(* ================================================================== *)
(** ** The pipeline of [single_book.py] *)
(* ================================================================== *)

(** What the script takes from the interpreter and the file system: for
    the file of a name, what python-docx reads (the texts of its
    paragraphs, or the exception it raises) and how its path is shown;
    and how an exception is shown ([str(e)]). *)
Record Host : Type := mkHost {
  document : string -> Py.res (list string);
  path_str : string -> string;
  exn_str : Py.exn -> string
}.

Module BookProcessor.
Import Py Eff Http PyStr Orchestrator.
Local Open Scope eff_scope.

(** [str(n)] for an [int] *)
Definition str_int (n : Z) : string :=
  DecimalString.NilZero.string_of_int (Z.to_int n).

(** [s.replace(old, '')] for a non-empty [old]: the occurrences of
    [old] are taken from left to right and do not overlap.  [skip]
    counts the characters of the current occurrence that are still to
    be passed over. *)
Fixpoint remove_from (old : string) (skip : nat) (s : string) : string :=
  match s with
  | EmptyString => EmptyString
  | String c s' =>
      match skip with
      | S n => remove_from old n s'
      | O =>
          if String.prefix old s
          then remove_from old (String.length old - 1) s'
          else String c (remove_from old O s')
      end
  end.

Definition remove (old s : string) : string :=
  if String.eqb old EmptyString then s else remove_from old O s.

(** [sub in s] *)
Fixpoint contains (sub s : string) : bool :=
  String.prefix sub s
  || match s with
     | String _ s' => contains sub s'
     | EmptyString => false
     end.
___
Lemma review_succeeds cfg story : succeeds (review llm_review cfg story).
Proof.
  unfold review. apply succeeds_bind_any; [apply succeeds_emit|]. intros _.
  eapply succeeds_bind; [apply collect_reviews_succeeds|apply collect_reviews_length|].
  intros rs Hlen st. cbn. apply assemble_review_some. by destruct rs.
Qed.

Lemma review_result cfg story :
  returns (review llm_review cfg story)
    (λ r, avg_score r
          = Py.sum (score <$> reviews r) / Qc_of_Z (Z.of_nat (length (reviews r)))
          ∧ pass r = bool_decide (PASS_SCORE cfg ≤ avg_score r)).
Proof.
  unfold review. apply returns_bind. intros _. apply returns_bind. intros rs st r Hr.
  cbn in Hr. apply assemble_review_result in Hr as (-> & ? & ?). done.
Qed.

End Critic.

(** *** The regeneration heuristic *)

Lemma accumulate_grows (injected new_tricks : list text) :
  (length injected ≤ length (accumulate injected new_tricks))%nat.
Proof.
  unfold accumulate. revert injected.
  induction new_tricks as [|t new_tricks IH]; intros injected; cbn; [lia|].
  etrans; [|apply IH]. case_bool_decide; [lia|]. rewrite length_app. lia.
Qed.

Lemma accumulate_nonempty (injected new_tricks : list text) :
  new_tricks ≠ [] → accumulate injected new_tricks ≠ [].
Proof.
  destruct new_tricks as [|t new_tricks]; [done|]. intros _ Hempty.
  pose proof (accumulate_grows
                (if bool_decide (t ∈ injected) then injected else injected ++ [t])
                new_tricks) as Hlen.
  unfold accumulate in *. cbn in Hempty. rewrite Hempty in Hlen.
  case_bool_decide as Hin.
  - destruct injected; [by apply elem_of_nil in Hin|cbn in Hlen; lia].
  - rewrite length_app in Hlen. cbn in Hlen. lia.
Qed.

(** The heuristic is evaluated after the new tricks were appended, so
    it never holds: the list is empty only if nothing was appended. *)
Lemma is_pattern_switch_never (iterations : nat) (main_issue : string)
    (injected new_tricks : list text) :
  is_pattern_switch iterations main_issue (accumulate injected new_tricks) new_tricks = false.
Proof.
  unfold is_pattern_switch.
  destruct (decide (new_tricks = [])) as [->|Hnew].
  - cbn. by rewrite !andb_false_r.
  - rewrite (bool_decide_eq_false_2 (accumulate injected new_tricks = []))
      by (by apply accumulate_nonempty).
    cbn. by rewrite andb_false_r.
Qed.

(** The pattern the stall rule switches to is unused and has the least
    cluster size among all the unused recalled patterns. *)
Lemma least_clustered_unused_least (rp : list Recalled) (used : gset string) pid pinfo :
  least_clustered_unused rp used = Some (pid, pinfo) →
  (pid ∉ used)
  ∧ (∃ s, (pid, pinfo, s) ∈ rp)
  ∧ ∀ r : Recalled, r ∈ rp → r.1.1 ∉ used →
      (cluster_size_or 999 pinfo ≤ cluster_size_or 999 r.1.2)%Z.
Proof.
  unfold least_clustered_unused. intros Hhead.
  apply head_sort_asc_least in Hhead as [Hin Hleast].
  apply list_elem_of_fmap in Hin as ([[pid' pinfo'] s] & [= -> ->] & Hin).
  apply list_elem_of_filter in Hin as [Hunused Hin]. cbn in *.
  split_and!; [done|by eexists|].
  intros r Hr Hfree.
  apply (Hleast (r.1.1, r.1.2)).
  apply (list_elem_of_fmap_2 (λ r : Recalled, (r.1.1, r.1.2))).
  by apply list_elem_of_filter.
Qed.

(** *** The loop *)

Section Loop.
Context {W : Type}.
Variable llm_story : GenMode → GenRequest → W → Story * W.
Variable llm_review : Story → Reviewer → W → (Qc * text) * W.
___
* **Your objective**:
Given the records above, return exactly the lines starting at the line containing "(pid ∉ used)" and ending at the line containing "apply head_sort_asc_least in", including both.

* **Answer to this problem**:
  (pid ∉ used)
  ∧ (∃ s, (pid, pinfo, s) ∈ rp)
  ∧ ∀ r : Recalled, r ∈ rp → r.1.1 ∉ used →
      (cluster_size_or 999 pinfo ≤ cluster_size_or 999 r.1.2)%Z.
Proof.
  unfold least_clustered_unused. intros Hhead.
  apply head_sort_asc_least in Hhead as [Hin Hleast].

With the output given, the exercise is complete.